I don’t want to come off as a genius here, but I did predict this one. In a CBS promo shot way before The Masters — you’ve seen it by now — I prayed for Phil Mickelson to win a major. At the end you saw that my jammies and sheets were festooned with Phil faces. Ha ha, that’s a wrap, end of script. But I didn’t like it.
“Ye faithless Philistines,” said I. “Phil will win!” Now, others may tell you I actually said, “might maybe just possibly” instead of “will.” The point is, I made them shoot an alternate ending, thanking the golf gods for a Mickelson victory.
I almost lost faith on Sunday. It looked like the usual Sunday afternoon at The Masters: The leaders went out, and Phil started knocking nails into his own coffin with a big left-handed hammer. He wasn’t the only one on the funeral march, either. Until Ernie Els’s eagle on 8, the whole show was looking like a train wreck. And who should emerge but Mr. 0-for-46-in-the-Majors?
I can’t remember a major in which a leader faltered so badly, then regained his momentum. That takes some serious subcutaneous heart, but Phil’s demeanor was positively beatific all day. Even when he flubbed his second bunker shot of the day, at the 5th, there was no dismay. Rather, there was a centered, almost blissed-out look about the big man, and finally, when Chris DiMarco’s bunker shot trickled over his marker and came to rest about an inch behind it on the 18th green, giving Mickelson a perfect read, you just felt it was Phil’s day.
The atmosphere over the last few holes was crackling like the top of the mast above Frankenstein’s lab. Phil didn’t blink, not even when he stared at the scoreboard after Ernie’s eagle at 13. There was a roar, then a number changed on a scoreboard, and then another roar. Again and again it happened. After Phil went through the 15th hole I stayed in my tower there, riveted to the monitor. Fans all over the golf course were gathering beneath camera towers, waiting for news, wanting the roars and cheers they were hearing translated into whos and hows. Our cameramen turned their cameras around so the fans below could watch the action on tiny 6-by-4-inch black-and-white viewfinders. Augusta National had never seen anything like it. Martha Burk could have run naked down Washington Road and people would have paid her even less attention than they did last year. This was about Phil.
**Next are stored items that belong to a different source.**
(* ===== verification/Fleet.v ===== *)
(** * Many objects of a kind at once

    A fleet: custom resources of one kind, each with an identity of its own, that
    share a SigNoz.  Their passes run concurrently, a call of one between two calls
    of another, and any of them may be cut short; users and others in SigNoz do
    what they may in HttpSystem.v. *)

From S2P Require Import Prelude GoStd Json Libraries Errors Kube Core JsonBody JsonBodySpec Effects Interfaces Reconciler Objects Adapters AdaptersSpec Protocol HttpApi HttpApiSpec HttpSystem.
From Stdlib Require Import String.

Local Open Scope string_scope.
Local Open Scope list_scope.

Section Fleet.
Context `{GJL : GjsonLaws} `{CMP : GoCmp} `{JE : JsonErrors} `{CF : CaseFolding} `{AM : ApiMachinery} `{SE : SemanticEqual CoreStatus}.
Context {S SigNoz Resolved : Type} `{SM : SpecMarshaler S} `{SV : SigNozServer (SigNoz := SigNoz)}.
Context (K : mirror (S := S) (SigNoz := SigNoz)).
Context (NewClient : Resolved -> SigNoz) (rec : commonReconciler) (ctx : Context).
(** The identity of each object, by the name of its custom resource. *)
Context (identity_of : string -> string).

#[local] Instance here : ResourceObject (ObjectTemplate S) := kind K.

Abbreviation object := (Object (ObjectTemplate S)).
Abbreviation E := (call (ObjectTemplate S) SigNoz Resolved).
Abbreviation st := (mirror_listing K).

(** What a fleet asks of the API besides: an update leaves an entry the name it
    has, or gives it the one that was sent. *)
Class SigNozServerFrame := {
  api_update_names : forall s ctx c id payload x s',
    server _ s (Exchange ctx c "PUT" (mirror_path K ++ "/" ++ id)%string (Some payload)) x s' ->
    Forall2 (fun v v' => id_of_entry v' = id_of_entry v /\
      forall identity, keeps_identity (mirror_identity K) identity payload ->
        mine st identity v' = true \/ text_of (matched_field st) v' = text_of (matched_field st) v) s s';
}.

(** An object, with what is left of the pass that runs over it, if one does. *)
Record member := MkMember {
  f_stored : object;
  f_live : bool;
  f_orphaned : bool;
  f_pass : option (prog E (object * Result * option error));
}.

Record fleet := MkFleet {
  f_members : gmap string member;
  f_entries : list value;
}.

(** The world of HttpSystem.v a member lives in. *)
Definition around (F : fleet) (m : member) : http_world := MkHttpWorld (f_stored m) (f_live m) (f_orphaned m) (f_entries F).
Definition member_of (h : http_world) (p : option (prog E (object * Result * option error))) : member :=
  MkMember (h_stored h) (h_live h) (h_orphaned h) p.

(** A call of member [n]: others in SigNoz may be at work between the pages of a
    lookup, as long as they keep every member's entries in place. *)
Definition undisputed (F : fleet) (s s' : list value) : Prop :=
  forall n, is_Some (f_members F !! n) -> steady st (identity_of n) s s'.

Definition member_respond (F : fleet) (n : string) (X : Type) (h : http_world) (e : E X) (x : X) (h' : http_world) : Prop :=
  match e in call _ _ _ X return X -> Prop with
  | Find ctx c o => fun x => same_object h h' /\
      exists fuel, exec (busy (undisputed F)) (mirror_Find K fuel ctx c o) (h_entries h) (Ret (Some x)) (h_entries h')
  | e => fun x => http_respond K (identity_of n) _ h e x h'
  end x.

(** No entry is of both identities. *)
Definition apart (x y : string) : Prop := forall v, mine st x v = true -> mine st y v = false.

(** What users and others do, seen by each member, is what they may do to it. *)
Definition outside (F F' : fleet) : Prop := listed st (f_entries F') /\
  forall n, match f_members F !! n, f_members F' !! n with
    | Some m, Some m' => f_pass m' = f_pass m /\ http_drift K (identity_of n) (around F m) (around F' m')
    | None, None => True
    | _, _ => False
    end.

Inductive fleet_step (F : fleet) : fleet -> Prop :=
  | fleet_join n m : f_members F !! n = None -> f_pass m = None -> http_fresh K (identity_of n) (around F m) ->
      (forall n', is_Some (f_members F !! n') -> apart (identity_of n) (identity_of n') /\ apart (identity_of n') (identity_of n)) ->
      fleet_step F (MkFleet (<[n := m]> (f_members F)) (f_entries F))
  | fleet_outside F' : outside F F' -> fleet_step F F'
  | fleet_begin n m : f_members F !! n = Some m -> f_pass m = None -> f_live m = true ->
      fleet_step F (MkFleet (<[n := member_of (around F m) (Some (Reconcile NewClient rec ctx (f_stored m)))]> (f_members F)) (f_entries F))
  | fleet_call n m X (e : E X) k x h' : f_members F !! n = Some m -> f_pass m = Some (Vis e k) ->
      member_respond F n X (around F m) e x h' ->
      fleet_step F (MkFleet (<[n := member_of h' (Some (k x))]> (f_members F)) (h_entries h'))
  | fleet_stop n m : f_members F !! n = Some m ->
      fleet_step F (MkFleet (<[n := member_of (around F m) None]> (f_members F)) (f_entries F)).

(** From a SigNoz that may hold anything, with no object yet. *)
Definition fleet_reachable (F : fleet) : Prop := exists s, listed st s /\ rtc fleet_step (MkFleet ∅ s) F.
End Fleet.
It was Guinness-ad brilliant, that’s how good it was. In the week of Arnold Palmer’s 50th and last Masters, it was exit one people’s champion and enter the next, landing flat on his big, awkward feet on the greatest stage in golf. Phil doesn’t hitch his pants as much as Arnie did, but his connection with fans is the same. His win was one of the biggest sports moments of the new century, maybe the biggest, and it laid to rest the notion that golf can’t generate a buzz without Tiger Woods. If Tiger is the new Jack Nicklaus, Phil’s the modern Arnie.
I always figured he was going to win a major no matter what. As well as he played in them three straight thirds at Augusta at the very least someone was bound to brain-fart the lead away and he’d be there to catch it. But nobody fainted and handed him this one. When it mattered most Phil beat Els, a great front-runner at the peak of his game, and he did it with his head and his heart. His win was golf’s best clutch performance since Bobby Jones won the 1930 U.S. Amateur at Merion to complete the Grand Slam. Sure, there was Nicklaus at Augusta in ’86, but Jack wasn’t the “Best Player Never to Have Won a Major.”
It’s fitting that Arnold’s last major was Phil’s first win. They both play the way most people would like to, with bollocks-to-it-I’m-only-here-once abandon. This time it was all swash and no buckle for Phil. With King Kong finally off his back, he might really go deep now. Hogan was 34 when he won his first major, and he went on to win eight more. Phil turns 34 on June 16. If he wins a slew of majors, there’ll be roars of joy all over the place.
Fans may look at Tiger with awe, but they look at Phil with love. Because it’s just golf after all, and the truth of it is we all believe we can pull off that crazy shot or stare down the winning putt and knock it in. Like Phil Mickelson, we might fall short 46 times in a row, but we only need to get it right once to prove that sometimes, just when we need it most, the golf gods hear our prayers.